April 18, 2005
Analysis Finds Flaws in Court Ruling Against Tax Incentives for Business Investment
For immediate release
Media contact: Chris Atkins (202) 464-5106
WASHINGTON, D.C.—A new analysis from the Tax Foundation finds the ruling in the case of Cuno v. DaimlerChrysler—which invalidated an Ohio tax credit for business investment—is legally flawed and sets poor precedent for tax policymakers. (View full analysis here.)
The investment tax credit in the Cuno case gives a corporation a tax credit against its Ohio corporate franchise tax liability in exchange for the purchase and installation of machinery at an Ohio production facility. The Sixth Circuit Court of Appeals ruled the credit illegally discriminated against interstate commerce in September 2004.
"The irony of the Cuno opinion is that it imperils broad-based state tax reform while simultaneously allowing the system of state tax incentives to continue in different or slightly altered forms," said Staff Attorney Chris Atkins, author of the analysis. "Those who are convinced that state tax incentives are harmful would be mistaken in accepting Cuno as the remedy."
The report demonstrates three legal flaws in the Cuno decision:
- The ruling is overly broad.

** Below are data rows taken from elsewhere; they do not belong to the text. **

(** X12. The life of a stream that got through start-up, the worker leaving the
    connection id of the proxy alone. While the stream waits in its main
    loop, its proxy is registered and the connect gauge is one above where
    the stream found it. Once the stream has returned, for whatever reason,
    its proxy is out of the registry and the gauge is back where the stream
    found it. *)
Theorem returned_stream_is_unregistered (ctx : PeerContext)
    (events : list StreamEvent) (s : Server) (cn serial : string) (p0 : Proxy) :
  ValidateClient ctx = inl (cn, serial) →
  ¬ capReached s →
  NewProxy cn serial (GetIPFromContext ctx) = inl p0 →
  snd (recordPodMetadata p0) ≠ Some errServiceAccountMismatch →
  (∀ job q, connectionID (runJob job q) = connectionID q) →
  let out := StreamAggregatedResources ctx events s in
  match fst out with
  | Selecting p =>
      connectionID p = connectionID p0
      ∧ connectionID p0 ∈ registry.connectedProxies (proxyRegistry (snd out))
      ∧ ProxyConnectCount (DefaultMetricsStore (snd out))
        = (ProxyConnectCount (DefaultMetricsStore s) + 1)%Z
  | Returned _ =>
      (connectionID p0 ∉ registry.connectedProxies (proxyRegistry (snd out)))
      ∧ ProxyConnectCount (DefaultMetricsStore (snd out))
        = ProxyConnectCount (DefaultMetricsStore s)
  end.
Proof.
  intros Hvalid Hcap Hnew Herr Hconn. cbv zeta.
  rewrite (StreamAggregatedResources_built ctx events s cn serial p0
             Hvalid Hcap Hnew).
  assert (connectionID (fst (recordPodMetadata p0)) = connectionID p0) as Hid0.
  { unfold recordPodMetadata. destruct (Kind p0); [| reflexivity].
    destruct (GetPodFromCertificate _) as [pod | msg]; [| reflexivity].
    destruct (controllerOf _) as [workloadKind workloadName].
    change (GetCertificateCommonName (SetPodMetadata _ p0))
      with (GetCertificateCommonName p0).
    destruct (GetServiceIdentityFromProxyCertificate _) as [certSA | msg];
      [| reflexivity].
    by case_bool_decide. }
  destruct (recordPodMetadata p0) as [p err]. simpl in Herr, Hid0 |- *.
  assert (match err with
          | Some errServiceAccountMismatch =>
              (Returned (Some errServiceAccountMismatch),
               withMetrics ProxyConnectCount_Inc s)
          | _ => serveProxy p events (withMetrics ProxyConnectCount_Inc s)
          end = serveProxy p events (withMetrics ProxyConnectCount_Inc s)) as ->.
  { destruct err as [[] |]; try reflexivity. by destruct Herr. }
  unfold serveProxy.
  pose proof (mainLoop_keeps_registration events p
                (withRegistry (registry.RegisterProxy p)
                   (withMetrics ProxyConnectCount_Inc s)) Hconn)
    as (Hreg & Hid & Hres).
  destruct (mainLoop events _) as [result [p' s']]. simpl in Hreg, Hid, Hres.
  destruct result as [e | q]; simpl.
  - rewrite Hreg, Hid, Hres. simpl. rewrite Hid0. split; [| lia].
    rewrite elem_of_difference, elem_of_singleton. tauto.
  - destruct Hres as [Hq Hcount]. rewrite Hreg, Hq, Hcount. simpl. rewrite Hid0.
    repeat split. apply elem_of_union_l, elem_of_singleton. reflexivity.
Qed.
(** What [format_digits] writes reads back as the number that the digits
    and the exponent make. *)
Lemma parse_format s p rest :
  0 < s -> after_value rest = true ->
  parse_unsigned_number (format_digits s p +s+ rest)
  = Some (decimal s p, rest).
Proof.
  intros Hs Hr. destruct s as [|q|q]; try lia.
  destruct (digits_pos q) as (c & t & d & E & D & Dz & A & N).
  pose proof (after_value_no_digit _ Hr) as Hn.
  pose proof (after_value_no_point _ Hr) as Hp.
  unfold format_digits. rewrite E. cbn [String.length].
  set (k := Z.of_nat (S (String.length t))).
  assert (Hk : k = Z.of_nat (String.length t) + 1) by lia.
  clearbody k.
  destruct ((k <=? p + k) && (p + k <=? 21)) eqn:C1.
  - (* the digits and zeros *)
    apply andb_true_iff in C1. destruct C1 as [C1 C2].
    apply Z.leb_le in C1, C2.
    cbn [String.append].
    rewrite (parse_unsigned_head c _ d rest D Dz);
      [|rewrite all_digits_app, A; apply all_digits_zeros | exact Hn].
    rewrite json_fraction_none by exact Hp.
    rewrite with_exponent_none by exact Hr.
    rewrite number_of_app, N, number_of_zeros by exact A.
    rewrite Z2Nat.id by lia. cbn [Z.of_nat Z.opp].
    replace (p + k - k) with p by lia.
    f_equal. f_equal. apply decimal_zeros; lia.
  - destruct ((0 <? p + k) && (p + k <=? 21)) eqn:C2.
    + (* a point inside the digits *)
      apply andb_true_iff in C2. destruct C2 as [C2 C3].
      apply Z.ltb_lt in C2. apply Z.leb_le in C3.
      assert (C4 : p + k < k).
      { apply andb_false_iff in C1. destruct C1 as [C1|C1].
        - now apply Z.leb_gt in C1.
        - apply Z.leb_gt in C1. lia. }
      destruct (Z.to_nat (p + k)) as [|n'] eqn:En; [lia|].
      cbn [substring_to substring_from String.append].
      rewrite append_assoc. cbn [String.append].
      destruct (all_digits_split n' t A) as [A1 A2].
      assert (L2 : String.length (substring_from n' t)
                   = (String.length t - n')%nat)
        by apply length_substring_from.
      rewrite (parse_unsigned_head c _ d (String "." _) D Dz A1 eq_refl).
      rewrite json_fraction_text;
        [|exact A2
         |intros H0; rewrite H0 in L2; cbn in L2; lia
         |exact Hn].
      rewrite with_exponent_none by exact Hr.
      rewrite <- number_of_app, substring_split, N by exact A1.
      f_equal. f_equal. f_equal. rewrite L2. lia.
    + destruct ((-6 <? p + k) && (p + k <=? 0)) eqn:C3.
      * (* zeros in front *)
        apply andb_true_iff in C3. destruct C3 as [C3 C4].
        apply Z.ltb_lt in C3. apply Z.leb_le in C4.
        cbn [String.append].
        rewrite parse_unsigned_zero.
        rewrite json_fraction_text;
          [|rewrite all_digits_app, all_digits_zeros; cbn [all_digits andb];
            now rewrite D
           |now destruct (zeros (Z.to_nat (- (p + k))))
           |exact Hn].
        rewrite with_exponent_none by exact Hr.
        rewrite number_of_app, number_of_zeros by apply all_digits_zeros.
        cbn [number_of]. rewrite D.
        replace (0 * 10 ^ Z.of_nat (Z.to_nat (- (p + k))) * 10 + d)
          with d by lia.
        rewrite N. f_equal. f_equal. f_equal.
        rewrite length_append, length_zeros. cbn [String.length]. lia.
      * (* an exponent *)
        assert (He : 0 <= Z.abs (p + k - 1)) by lia.
        cbv zeta.
        destruct (k =? 1) eqn:K1.
        -- apply Z.eqb_eq in K1.
           assert (T : t = "") by (destruct t; [reflexivity | cbn in Hk; lia]).
           subst t. cbn [String.append].
           rewrite !append_assoc.
           change (String c (String "e" ?x))
             with (String c ("" +s+ String "e" x)).
           rewrite (parse_unsigned_head c "" d (String "e" _) D Dz eq_refl
                      eq_refl).
           rewrite json_fraction_none by reflexivity.
           rewrite ?append_assoc.
           rewrite (with_exponent_text _ _ (p + k - 1 <? 0)
                      (Z.abs (p + k - 1)) rest He Hr).
           cbn [number_of] in *. rewrite N. f_equal. f_equal. f_equal.
           destruct (p + k - 1 <? 0) eqn:S; [apply Z.ltb_lt in S|
                                            apply Z.ltb_ge in S]; lia.
        -- apply Z.eqb_neq in K1.
           cbn [substring_to substring_from String.append].
           rewrite !append_assoc. cbn [String.append].
           change (String c (String "." ?x))
             with (String c ("" +s+ String "." x)).
           rewrite (parse_unsigned_head c "" d (String "." _) D Dz eq_refl
                      eq_refl).
           cbn [number_of].
           rewrite json_fraction_text;
             [|exact A
              |intros H0; subst t; cbn in Hk; lia
              |reflexivity].
           rewrite ?append_assoc.
           rewrite (with_exponent_text _ _ (p + k - 1 <? 0)
                      (Z.abs (p + k - 1)) rest He Hr).
           rewrite N. f_equal. f_equal. f_equal.
           destruct (p + k - 1 <? 0) eqn:S; [apply Z.ltb_lt in S|
                                            apply Z.ltb_ge in S]; lia.
Qed.

(** *** The shortest digits *)

Lemma Num_eqb_eq a b : Num_eqb a b = true -> a = b.
Proof.
  destruct a as [x|[|s|m e]], b as [y|[|s'|m' e']]; cbn;
    try discriminate; intros H.
  - apply Z.eqb_eq in H. now subst.
  - reflexivity.
  - destruct s, s'; cbn in H; congruence.
  - apply andb_true_iff in H. destruct H as [H1 H2].
    apply Z.eqb_eq in H1. apply Pos.eqb_eq in H2. now subst.
Qed.

(** The decimal expansion of a double reads back as its absolute
    value. *)
Lemma is_double_exact x :
  is_double x = true ->
  finite x ->
  decimal (fst (exact_digits x)) (snd (exact_digits x)) = magnitude x.
Proof.
  unfold is_double.
  destruct x as [z|[|s|m e]]; try contradiction; intros H _;
    destruct (exact_digits _) as [s p]; now apply Num_eqb_eq.
Qed.

Lemma shortest_from_reads fuel a d x n k :
  is_double x = true ->
  finite x ->
  magnitude x = x ->
  decimal (fst (shortest_from fuel a d x n k))
          (snd (shortest_from fuel a d x n k)) = x.
Proof.
  intros Hd Hf Hm. revert k.
  induction fuel as [|fuel IH]; intros k.
  - cbn [shortest_from]. rewrite <- Hm at 3. now apply is_double_exact.
  - cbn [shortest_from]. cbv zeta.
    match goal with
    | |- context [normal_digits ?c (n - k)] =>
        destruct (normal_digits c (n - k)) as [s1 p1] eqn:E1
    end.
    destruct (Num_eqb (decimal s1 p1) x) eqn:R1;
      [now apply Num_eqb_eq|].
    match goal with
    | |- context [let '(s', p') := normal_digits ?c (n - k) in _] =>
        destruct (normal_digits c (n - k)) as [s2 p2] eqn:E2
    end.
    destruct (Num_eqb (decimal s2 p2) x) eqn:R2;
      [now apply Num_eqb_eq|].
    apply IH.
Qed.

Lemma shortest_reads x :
  is_double x = true ->
  finite x ->
  magnitude x = x ->
  decimal (fst (shortest x)) (snd (shortest x)) = x.
Proof.
  intros Hd Hf Hm. unfold shortest.
  destruct (match x with
            | NInt z => (z, 1)
            | NFloat (FFrac m e) => (m, 2 ^ Z.pos e)
            | NFloat _ => (0, 1)
            end) as [a d].
  now apply shortest_from_reads.
Qed.

Lemma is_double_magnitude x : is_double (magnitude x) = is_double x.
Proof.
  destruct x as [z|[|s|m e]]; try reflexivity; unfold is_double;
    cbn [magnitude exact_digits]; now rewrite Z.abs_idemp.
Qed.

Lemma magnitude_idem x : magnitude (magnitude x) = magnitude x.
Proof.
  destruct x as [z|[|s|m e]]; cbn [magnitude]; try reflexivity;
    now rewrite Z.abs_idemp.
Qed.

(** The integers up to [2^53] in absolute value are doubles. *)
Lemma strip_zeros_spec fuel z k :
  0 < z ->
  0 < fst (strip_zeros fuel z k)
  /\ k <= snd (strip_zeros fuel z k)
  /\ fst (strip_zeros fuel z k) * 10 ^ (snd (strip_zeros fuel z k) - k) = z.
Proof.
  revert z k. induction fuel as [|fuel IH]; intros z k Hz.
  - cbn. rewrite Z.sub_diag. cbn. lia.
  - cbn [strip_zeros].
    destruct ((z mod 10 =? 0) && negb (z =? 0)) eqn:E.
    + apply andb_true_iff in E. destruct E as [E _].
      apply Z.eqb_eq in E.
      assert (Hd : z = 10 * (z / 10))
        by (rewrite (Z.div_mod z 10) at 1 by lia; lia).
      destruct (IH (z / 10) (k + 1) ltac:(lia)) as (H1 & H2 & H3).
      split; [exact H1|]. split; [lia|].
      replace (snd (strip_zeros fuel (z / 10) (k + 1)) - k)
        with (Z.succ (snd (strip_zeros fuel (z / 10) (k + 1)) - (k + 1)))
        by lia.
      rewrite Z.pow_succ_r by lia. lia.
    + cbn. rewrite Z.sub_diag. cbn. lia.
Qed.

Lemma safe_integer_double z : Z.abs z <= two53 -> is_double (NInt z) = true.
Proof.
  intros H. unfold is_double, exact_digits, normal_digits, magnitude.
  destruct (Z.eq_dec z 0) as [->|Hz]; [reflexivity|].
  pose proof (strip_zeros_spec (Z.to_nat (Z.log2 (Z.abs z))) (Z.abs z) 0
                ltac:(lia)) as (H1 & H2 & H3).
  destruct (strip_zeros _ (Z.abs z) 0) as [s t]. cbn [fst snd] in *.
  rewrite Z.sub_0_r in H3. rewrite Z.add_0_l.
  assert (Ht : t <= 400).
  { destruct (Z.le_gt_cases t 400) as [L|L]; [exact L|].
    assert (10 ^ 17 <= 10 ^ t) by (apply Z.pow_le_mono_r; lia).
    assert (P : 10 ^ 17 <= Z.abs z) by nia.
    unfold two53 in H. change (10 ^ 17) with 100000000000000000 in P. lia. }
  rewrite <- (decimal_zeros s t) by lia.
  rewrite H3, decimal_small by lia.
  cbn [Num_eqb]. apply Z.eqb_refl.
Qed.

(** Some numbers that are doubles, with fractions, large and small, and
    one that is none. *)
Lemma some_doubles :
  is_double (NFloat (FFrac 5 1)) = true
  /\ is_double (NFloat (FFrac 3602879701896397 55)) = true
  /\ is_double (NInt (10 ^ 21)) = true
  /\ is_double (NInt (2 ^ 1024 - 2 ^ 971)) = true
  /\ is_double (NFloat (FFrac 1 1074)) = true
  /\ is_double (NInt (two53 + 1)) = false
  /\ is_double (NFloat (FFrac 1 1075)) = false.
Proof. repeat split; vm_compute; reflexivity. Qed.
(* ===== verification/Prelude.v ===== *)
(** * Verification of Go standard-library and toolchain components

    The repository is a fork of the Go toolchain; paths below are relative to
    [src/src/], its Go source tree.  The tree is far too large to verify as a whole.
    This development takes packages of it that carry algorithms or state of their
    own and that other packages build on, translates every function of each
    to Gallina the way it is written, and proves what its documentation promises.

    ** Modelling

    A Go function that reads or writes a slice, an object or a heap is a
    computation [M S A] below: it takes the store [S] to a result and a new store,
    panics, or runs out of the fuel of one of its loops.  [wp] is total
    correctness: a theorem stated with it, or with an equation to [Done], says that
    the function returns.  Fuel is always an expression of the arguments,
    computed by the function itself and shown to be enough; only
    [Buffer.ReadFrom], whose number of rounds depends on the reader, and [Mvs.Req] and
    [MvsDowngrade.Downgrade], whose recursion depends on the modules there are, take it as an
    argument: the theorems of the last two say how much is enough, that of the first that
    there is enough for every reader that returns an error in the end.  Pure Go functions are pure functions.  Integers
    are [Z] with the wrap-around of their width written where the code can reach it;
    [int], [uint] and [uintptr] have 64 bits.  A string or a byte slice is the list of
    its bytes.

    ** Components and files

    - [Prelude], [Slice], [Text]: machine integers, the monad and its rules, the
      operators of Go; slices as lists indexed by [Z]; strings.
    - slices ([slices/sort.go], [slices/zsortanyfunc.go]): [Pdqsort] has the code
      of pattern-defeating quicksort, heapsort, insertion sort, the stable merge
      sort and the searches; [SortOrder] the vocabulary of orders; [SimpleSorts]
      (insertion sort and heapsort), [Partition], [Quicksort], [StableSort] the algorithms' lemmas;
      [SortTheorems] the theorems: sorted permutations for every strict weak
      order, safety for every comparison function whatever it answers,
      stability, search.  Lengths are below 2^62, so that the child index of a
      heap does not wrap.  The bad-pattern counter and the recursion are bounded by
      fuel derived from the range.
    - math/bits ([math/bits/bits.go], [bits_tables.go]): [Bits] has every function
      at every width; [BitsArith] multi-word arithmetic against exact integers,
      [BitsCounting] counts, reversals and rotations bit by bit.
    - cmd/compile/internal/abt ([avlint32.go]): [Abt] has the nodes in a store
      with pointers, so that the sharing of applicative trees is explicit; [AbtTree]
      relates a pointer to a finite map ([tree] and balance), [AbtOps], [AbtInsert],
      [AbtDelete], [AbtQuery], [AbtMap] and [AbtSets] prove the operations, [AbtTheorems] states the refinement of finite maps and that no
      operation changes another tree.  The recursion depth of 128 is enough for
      balanced trees of fewer than 2^59 nodes.
    - unicode/utf8 ([utf8.go]) and unicode/utf16 ([utf16.go]): [Utf8] and [Utf16] have
      the code; [Utf8Spec] relates the tables and bit operations to the arithmetic
      of RFC 3629, [Utf8Text] treats whole texts, [Utf8Theorems] and
      [Utf16Theorems] their ends, the round trips and exactness.
    - internal/strconv ([itoa.go], [atoi.go], [uscale.go] in part): [Strconv] has
      the integer conversions; [StrconvFormat] and [StrconvParse] the lemmas,
      [StrconvTheorems] the numerals printed, the values and errors parsed and the
      round trip.
    - internal/poll ([fd_mutex.go]): [FdMutex] has each method as atomic steps
      of goroutines on a state word and two semaphores; [FdMutexBits] reads the
      word as fields, [FdMutexInv] proves the invariant of all interleavings,
      [FdMutexTheorems] exclusion, a single destruction, and that no wake-up
      is lost.  The runtime's semaphores are counters.
    - bytes ([buffer.go]): [Buffer] has the methods of [bytes.Buffer] over an array
      with spare room; [BufferSpec] and [BufferOps] prove each on the unread
      bytes, [BufferTheorems] that a buffer refines a queue of bytes and what
      unreading does, [BufferTransfer] the transfers, against the classes [Reader]
      and [Writer] that state what [io] documents; that a reader ends is a
      hypothesis of its own ([stops]).  The allocator is a
      parameter: whether an allocation succeeds and how much [append] rounds up.
    - encoding/binary ([varint.go]): [Varint] and [VarintTheorems], the round
      trip, also through the [ReadByte] of a [bytes.Buffer].
    - container/heap ([heap.go]): [Heap] is written over the class [HeapInterface]
      of the methods and [HeapTheorems] proved against their laws [HeapLaws],
      which slices satisfy.
    - internal/gover ([gover.go], and [cmp.Compare] on strings): [Gover] and
      [GoverTheorems], the order of toolchain versions.
    - container/list ([list.go]) and container/ring ([ring.go]): [LinkedList] and
      [Ring] have the code over stores of elements with pointers; [Links] is the
      theory of doubly linked runs and cycles that both need;
      [LinkedListSpec] says what the operations are on sequences of elements,
      [LinkedListRep] how a store represents sequences and that each
      operation refines its sequence operation, [LinkedListTheorems] that every
      program of calls does that uses no element an [Init] cleared away; [RingTheorems] states the ring operations on cyclic
      sequences.
    - sort ([sort.go], [zsortinterface.go], [slice.go], [search.go]) and the ordered
      types of slices ([zsortordered.go]): [Sort] is written over the class of data
      with the methods of [sort.Interface]; [SortInterface] shows that its algorithms
      simulate those of [Pdqsort] on the list the data stands for, gets their
      theorems from that, for [Slice] and the ordered types as instances, and treats
      the searches.
    - path ([path.go], [match.go]): [Path] and [PathTheorems], [Clean] against the
      reading of a path as its elements and the other functions against it;
      [PathMatch] has [Match], [PathMatchSpec] the grammar of patterns and what
      they match and lemmas on the scanning, [PathMatchChunk] those on chunks, and
      [PathMatchTheorems] when [Match] agrees with them.
    - encoding/hex ([hex.go]): [Hex] has the code; [HexSpec] hexadecimal text and the
      functions on slices, [HexStream] the encoder and decoder against the classes
      [Sink] and [Source] of writers and readers, [HexDump] the text of a dump and the
      dumper, [HexTheorems] the theorems.
    - cmd/go/internal/gover ([mod.go], and [toolchain.go] in part) and
      golang.org/x/mod/semver ([semver.go]): [Semver] and [ModGover] have the versions
      of modules and how they are compared, [SemverTheorems] that this is the precedence of
      semver.org and a total preorder.
    - cmd/internal/par ([work.go]): [ParWork] has the runners of [Work] as atomic
      steps under a mutex and a condition variable, over any function on shared
      state; [ParWorkTheorems] that every schedule ends with each item done once.
    - cmd/go/internal/mvs ([graph.go], [mvs.go], [errors.go]): [MvsGraph] has the graph,
      [MvsGraphInv] its invariant, [MvsSearch] breadth-first search, and
      [MvsGraphTheorems] what it selects and finds; [Mvs] has [buildList] as the
      function that the runners of [ParWork] run, the upgrades and [Req].  [MvsTheorems]
      shows that the result depends on no schedule and is the minimal version
      selection; [MvsReq] that [Req] returns a minimal list of requirements; [MvsDowngrade]
      has [Downgrade], and shows what it lowers and what it keeps.  What
      the modules require is a parameter, and the comment of [Reqs] on [Max] the
      class [MaxLaws].

    [Utf8] is used by [Buffer] and [PathMatch] (runes), [Bits] by [Strconv] and [Utf8]
    (table lookups), [Buffer] by [Varint], [Pdqsort] and its lemmas by [Sort], [Sort] by
    [ModGover], [Gover] and [Semver] by [ModGover], [ModGover] by [MvsGraph], and that and
    [ParWork] by [Mvs].

    ** What is not modelled

    [slices]: [Min] and [Max] of predeclared types.  [sort]: the wrappers for the
    three predeclared slice types; the text of [zsortfunc.go] is that of
    [zsortinterface.go] over a struct with two functions.  [abt]: [String].
    [bytes.Buffer]: [AvailableBuffer], and writes of a caller through a slice that
    aliases the buffer.  [internal/strconv]: floating point and the texts of errors.
    [encoding/hex]: a destination that overlaps its source, and the texts of errors.
    [mvs]: the text of a [BuildListError].  [par]: the caches and the
    queue.  [semver]: [Sort].  [gover]: the choice of a toolchain.
    [internal/poll]: the methods of [FD], which are system calls between the
    operations modelled here.  Among the packages not begun, [encoding/base64], the
    checksums of [hash] and the decimals of [internal/strconv] come next.  The
    runtime, the commands, the compiler's passes, cryptography, networking and the
    packages driven by reflection are left out: they are assembly and generated
    code, system calls, or need models of memory and of floating point that a
    shallow embedding does not have. *)

From Stdlib Require Export ZArith Lia.
From stdpp Require Export base numbers list sorting sets.
(** A right shift by [n] of an [n + 1]-bit integer is its bit [n]. *)
Lemma shiftr_top_testbit n x : 0 <= n -> 0 <= x < 2 ^ (n + 1) -> x >> n = Z.b2z (Z.testbit x n).
Proof. intros. by rewrite testbit_top, top_bit. Qed.

Lemma u64_add_l a b : u64 (u64 a + b) = u64 (a + b).
Proof. unfold u64. apply Zplus_mod_idemp_l. Qed.
Lemma u64_sub_l a b : u64 (u64 a - b) = u64 (a - b).
Proof. unfold u64. apply Zminus_mod_idemp_l. Qed.
Lemma u64_sub_r a b : u64 (a - u64 b) = u64 (a - b).
Proof. unfold u64. apply Zminus_mod_idemp_r. Qed.

Create Rewrite HintDb word.
#[export] Hint Rewrite u64_add_l u64_sub_l u64_sub_r : word.

(** ** Add64 and Sub64 *)

Lemma Add64_exact x y c :
  is_u64 x -> is_u64 y -> 0 <= c <= 1 ->
  let '(sum, carry) := Add64 x y c in
  is_u64 sum /\ 0 <= carry <= 1 /\ sum + 2 ^ 64 * carry = x + y + c.
Proof.
  unfold is_u64, Add64. intros Hx Hy Hc. cbv zeta. rewrite u64_add_l.
  pose proof (u64_range (x + y + c)) as Hs. set (s := u64 (x + y + c)) in *.
  rewrite (shiftr_top_testbit 63).
  - rewrite Z.lor_spec, Z.land_spec, Z.ldiff_spec, Z.lor_spec.
    rewrite !(testbit_top 63) by lia. unfold s, u64 in *.
    destruct (Z.leb_spec (2 ^ 63) x), (Z.leb_spec (2 ^ 63) y),
      (Z.leb_spec (2 ^ 63) ((x + y + c) mod 2 ^ 64)); cbn [andb orb negb Z.b2z]; divlia.
  - lia.
  - apply lor_bound; [lia|by apply land_bound|].
    rewrite Z.ldiff_land. apply land_bound; [lia|]. by apply lor_bound.
Qed.

Lemma not64_spec x i : 0 <= i < 64 -> Z.testbit (not64 x) i = negb (Z.testbit x i).
Proof.
  intros Hi. unfold not64, u64. rewrite Z.mod_pow2_bits_low by lia. apply Z.lnot_spec. lia.
Qed.
Lemma not64_range x : 0 <= not64 x < 2 ^ 64.
Proof. apply u64_range. Qed.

The Sixth Circuit held that Ohio’s investment tax credit discriminated against interstate commerce because the credit was not available for investments in other states. The court failed to take into account that all state tax policies are contingent on in-state activities and thus in some sense discriminate against interstate commerce.
- The ruling allows state tax incentives to continue in the form of direct cash subsidies. The court struck down tax credits for in-state investment, but gave its blessing to the use of direct subsidies, allowing existing tax credits to simply change in form but not in substance.
- The ruling allows state tax incentives to continue if granted to out-of-state companies. Under the Cuno rule Ohio would be free to offer an investment tax credit to out-of-state businesses without pre-existing tax liability but would be barred from offering similar credits to resident businesses with pre-existing tax liability.
"Not only does Cuno fail to stop the bidding war between states and localities for business investment, but it also applies to legitimate tax policies that are naturally, but not unconstitutionally, discriminatory," said Atkins. "Cuno is not the answer for those who want the states to stop carving special incentives into their tax codes."
The Tax Foundation has monitored tax policy at the federal, state and local levels since 1937. Best known for its annual calculation of Tax Freedom Day®, the Tax Foundation is a nonprofit, nonpartisan 501(c)(3) organization based in Washington, D.C.